| WHAT YOU WILL DO |
Give the lines below again exactly, starting with the line that holds "intros [= <-]." and going on through the line that holds "exists c, z.".

| Entries taken from a collection |
----------------
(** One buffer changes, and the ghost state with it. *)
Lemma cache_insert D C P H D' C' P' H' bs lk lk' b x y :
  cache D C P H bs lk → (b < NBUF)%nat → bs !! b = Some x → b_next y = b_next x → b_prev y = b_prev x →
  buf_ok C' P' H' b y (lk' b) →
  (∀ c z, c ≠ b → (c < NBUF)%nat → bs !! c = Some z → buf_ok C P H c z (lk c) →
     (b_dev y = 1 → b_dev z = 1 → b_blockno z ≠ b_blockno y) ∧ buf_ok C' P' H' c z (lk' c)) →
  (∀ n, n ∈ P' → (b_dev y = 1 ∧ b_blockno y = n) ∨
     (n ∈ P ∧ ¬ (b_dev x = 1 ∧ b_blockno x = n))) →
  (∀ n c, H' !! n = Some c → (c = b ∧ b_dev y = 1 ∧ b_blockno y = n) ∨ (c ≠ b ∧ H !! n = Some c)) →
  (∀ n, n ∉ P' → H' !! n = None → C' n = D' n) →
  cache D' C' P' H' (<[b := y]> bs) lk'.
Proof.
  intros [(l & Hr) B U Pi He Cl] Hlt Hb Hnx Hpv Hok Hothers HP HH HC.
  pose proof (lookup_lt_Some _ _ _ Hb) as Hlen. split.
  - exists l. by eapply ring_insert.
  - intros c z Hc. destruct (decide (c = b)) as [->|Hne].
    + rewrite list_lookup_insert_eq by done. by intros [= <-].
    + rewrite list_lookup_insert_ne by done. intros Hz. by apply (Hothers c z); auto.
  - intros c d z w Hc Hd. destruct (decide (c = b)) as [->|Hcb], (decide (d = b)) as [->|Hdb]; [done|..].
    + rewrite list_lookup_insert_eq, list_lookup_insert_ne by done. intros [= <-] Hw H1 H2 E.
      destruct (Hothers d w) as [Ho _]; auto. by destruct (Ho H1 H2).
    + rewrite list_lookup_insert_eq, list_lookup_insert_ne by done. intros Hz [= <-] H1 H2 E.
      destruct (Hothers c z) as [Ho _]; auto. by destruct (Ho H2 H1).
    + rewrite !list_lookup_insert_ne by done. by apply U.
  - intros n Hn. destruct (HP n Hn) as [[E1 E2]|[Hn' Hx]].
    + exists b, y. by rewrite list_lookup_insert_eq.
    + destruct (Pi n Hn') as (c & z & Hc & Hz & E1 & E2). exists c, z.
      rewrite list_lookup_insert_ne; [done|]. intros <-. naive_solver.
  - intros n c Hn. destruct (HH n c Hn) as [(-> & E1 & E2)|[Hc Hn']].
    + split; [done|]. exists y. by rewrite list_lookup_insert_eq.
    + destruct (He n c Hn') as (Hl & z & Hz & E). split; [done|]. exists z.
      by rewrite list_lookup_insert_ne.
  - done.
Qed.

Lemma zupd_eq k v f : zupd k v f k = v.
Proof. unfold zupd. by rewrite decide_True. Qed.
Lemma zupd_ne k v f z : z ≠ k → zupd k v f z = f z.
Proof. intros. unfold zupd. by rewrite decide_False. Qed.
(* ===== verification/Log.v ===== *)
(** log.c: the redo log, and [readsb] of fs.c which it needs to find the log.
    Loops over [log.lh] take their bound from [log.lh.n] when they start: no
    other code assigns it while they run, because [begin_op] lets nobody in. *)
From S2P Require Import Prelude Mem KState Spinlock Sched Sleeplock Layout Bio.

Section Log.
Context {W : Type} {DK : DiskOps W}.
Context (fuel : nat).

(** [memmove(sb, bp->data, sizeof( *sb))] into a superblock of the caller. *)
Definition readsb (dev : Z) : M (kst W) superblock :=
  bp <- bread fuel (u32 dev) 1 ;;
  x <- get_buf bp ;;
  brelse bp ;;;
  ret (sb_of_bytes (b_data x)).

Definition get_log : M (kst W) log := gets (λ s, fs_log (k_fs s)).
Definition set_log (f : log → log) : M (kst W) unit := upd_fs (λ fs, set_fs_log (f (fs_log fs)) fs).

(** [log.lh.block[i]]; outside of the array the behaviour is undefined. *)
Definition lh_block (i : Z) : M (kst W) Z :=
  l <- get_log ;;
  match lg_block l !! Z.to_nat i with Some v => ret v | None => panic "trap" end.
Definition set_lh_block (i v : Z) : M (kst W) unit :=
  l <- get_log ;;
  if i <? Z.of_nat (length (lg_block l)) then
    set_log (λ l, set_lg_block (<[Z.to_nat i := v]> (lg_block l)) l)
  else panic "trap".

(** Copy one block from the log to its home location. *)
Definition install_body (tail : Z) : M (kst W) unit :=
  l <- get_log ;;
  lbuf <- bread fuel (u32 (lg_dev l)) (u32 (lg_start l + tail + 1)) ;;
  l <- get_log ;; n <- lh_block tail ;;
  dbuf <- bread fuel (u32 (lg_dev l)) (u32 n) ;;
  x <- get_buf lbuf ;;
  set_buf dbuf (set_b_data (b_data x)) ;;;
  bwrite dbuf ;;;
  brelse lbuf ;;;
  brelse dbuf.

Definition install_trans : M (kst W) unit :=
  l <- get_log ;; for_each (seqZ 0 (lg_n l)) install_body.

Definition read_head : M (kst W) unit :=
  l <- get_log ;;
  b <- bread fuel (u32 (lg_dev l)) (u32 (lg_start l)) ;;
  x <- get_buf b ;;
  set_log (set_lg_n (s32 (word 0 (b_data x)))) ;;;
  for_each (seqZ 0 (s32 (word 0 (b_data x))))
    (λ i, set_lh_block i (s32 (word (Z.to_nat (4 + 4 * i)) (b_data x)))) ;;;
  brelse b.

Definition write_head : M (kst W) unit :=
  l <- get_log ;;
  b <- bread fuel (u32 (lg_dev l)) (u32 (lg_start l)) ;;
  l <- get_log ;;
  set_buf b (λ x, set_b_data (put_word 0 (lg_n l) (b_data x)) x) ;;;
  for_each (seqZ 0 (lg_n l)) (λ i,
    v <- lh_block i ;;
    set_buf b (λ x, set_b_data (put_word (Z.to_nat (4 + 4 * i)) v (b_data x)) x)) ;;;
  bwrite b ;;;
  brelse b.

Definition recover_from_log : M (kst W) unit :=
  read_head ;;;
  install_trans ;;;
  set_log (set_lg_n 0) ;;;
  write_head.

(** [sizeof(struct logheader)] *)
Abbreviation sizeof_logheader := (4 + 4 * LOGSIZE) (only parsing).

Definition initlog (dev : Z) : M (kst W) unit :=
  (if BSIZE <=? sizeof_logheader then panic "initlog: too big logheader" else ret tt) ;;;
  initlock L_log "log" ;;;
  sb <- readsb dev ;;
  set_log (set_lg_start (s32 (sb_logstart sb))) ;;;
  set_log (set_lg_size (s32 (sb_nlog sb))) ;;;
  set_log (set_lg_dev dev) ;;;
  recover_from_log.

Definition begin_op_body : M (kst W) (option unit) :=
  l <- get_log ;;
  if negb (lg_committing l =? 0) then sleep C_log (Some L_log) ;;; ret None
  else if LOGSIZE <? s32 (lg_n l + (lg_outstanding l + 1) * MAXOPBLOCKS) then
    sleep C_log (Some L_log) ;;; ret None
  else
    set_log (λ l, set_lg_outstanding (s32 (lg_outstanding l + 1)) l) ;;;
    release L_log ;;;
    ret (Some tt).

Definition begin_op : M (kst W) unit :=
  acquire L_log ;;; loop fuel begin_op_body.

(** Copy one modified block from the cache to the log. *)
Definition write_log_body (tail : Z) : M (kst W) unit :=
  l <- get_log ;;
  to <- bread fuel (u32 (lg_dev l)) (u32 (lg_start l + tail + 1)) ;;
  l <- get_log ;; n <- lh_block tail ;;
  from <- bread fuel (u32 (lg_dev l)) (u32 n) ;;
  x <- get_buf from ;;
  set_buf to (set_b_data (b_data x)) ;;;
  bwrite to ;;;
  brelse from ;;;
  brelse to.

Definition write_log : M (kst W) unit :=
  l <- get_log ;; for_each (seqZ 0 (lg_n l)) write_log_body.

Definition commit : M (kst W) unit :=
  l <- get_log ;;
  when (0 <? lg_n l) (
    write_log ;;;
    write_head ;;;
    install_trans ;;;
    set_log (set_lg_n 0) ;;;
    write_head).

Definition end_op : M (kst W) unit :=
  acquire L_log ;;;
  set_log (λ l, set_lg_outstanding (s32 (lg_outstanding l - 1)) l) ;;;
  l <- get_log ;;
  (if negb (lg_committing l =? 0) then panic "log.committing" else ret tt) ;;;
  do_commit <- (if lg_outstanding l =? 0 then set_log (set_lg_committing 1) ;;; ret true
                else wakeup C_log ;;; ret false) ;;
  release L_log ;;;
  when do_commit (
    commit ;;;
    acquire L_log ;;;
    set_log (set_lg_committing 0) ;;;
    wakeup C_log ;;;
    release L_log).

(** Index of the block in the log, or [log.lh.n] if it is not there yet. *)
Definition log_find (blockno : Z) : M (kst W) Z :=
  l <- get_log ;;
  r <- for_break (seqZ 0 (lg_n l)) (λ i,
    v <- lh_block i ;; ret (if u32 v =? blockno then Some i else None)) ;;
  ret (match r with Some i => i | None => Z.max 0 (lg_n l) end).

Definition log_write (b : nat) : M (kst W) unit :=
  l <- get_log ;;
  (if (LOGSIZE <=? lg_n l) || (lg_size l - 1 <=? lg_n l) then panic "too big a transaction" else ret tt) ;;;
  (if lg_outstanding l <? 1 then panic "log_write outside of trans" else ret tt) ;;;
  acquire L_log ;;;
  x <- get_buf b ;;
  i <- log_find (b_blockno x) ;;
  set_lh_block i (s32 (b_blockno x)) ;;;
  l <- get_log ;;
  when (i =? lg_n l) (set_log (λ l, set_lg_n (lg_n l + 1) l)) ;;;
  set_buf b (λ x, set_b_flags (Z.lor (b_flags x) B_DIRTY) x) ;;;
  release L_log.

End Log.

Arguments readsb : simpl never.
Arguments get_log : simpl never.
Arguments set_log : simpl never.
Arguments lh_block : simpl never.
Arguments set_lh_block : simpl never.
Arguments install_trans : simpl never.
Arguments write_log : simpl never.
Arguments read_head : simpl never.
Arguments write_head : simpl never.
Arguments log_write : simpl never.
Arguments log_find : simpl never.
----------------
| ANSWER FOR THE TASK |
    + rewrite list_lookup_insert_eq by done. by intros [= <-].
    + rewrite list_lookup_insert_ne by done. intros Hz. by apply (Hothers c z); auto.
  - intros c d z w Hc Hd. destruct (decide (c = b)) as [->|Hcb], (decide (d = b)) as [->|Hdb]; [done|..].
    + rewrite list_lookup_insert_eq, list_lookup_insert_ne by done. intros [= <-] Hw H1 H2 E.
      destruct (Hothers d w) as [Ho _]; auto. by destruct (Ho H1 H2).
    + rewrite list_lookup_insert_eq, list_lookup_insert_ne by done. intros Hz [= <-] H1 H2 E.
      destruct (Hothers c z) as [Ho _]; auto. by destruct (Ho H2 H1).
    + rewrite !list_lookup_insert_ne by done. by apply U.
  - intros n Hn. destruct (HP n Hn) as [[E1 E2]|[Hn' Hx]].
    + exists b, y. by rewrite list_lookup_insert_eq.
    + destruct (Pi n Hn') as (c & z & Hc & Hz & E1 & E2). exists c, z.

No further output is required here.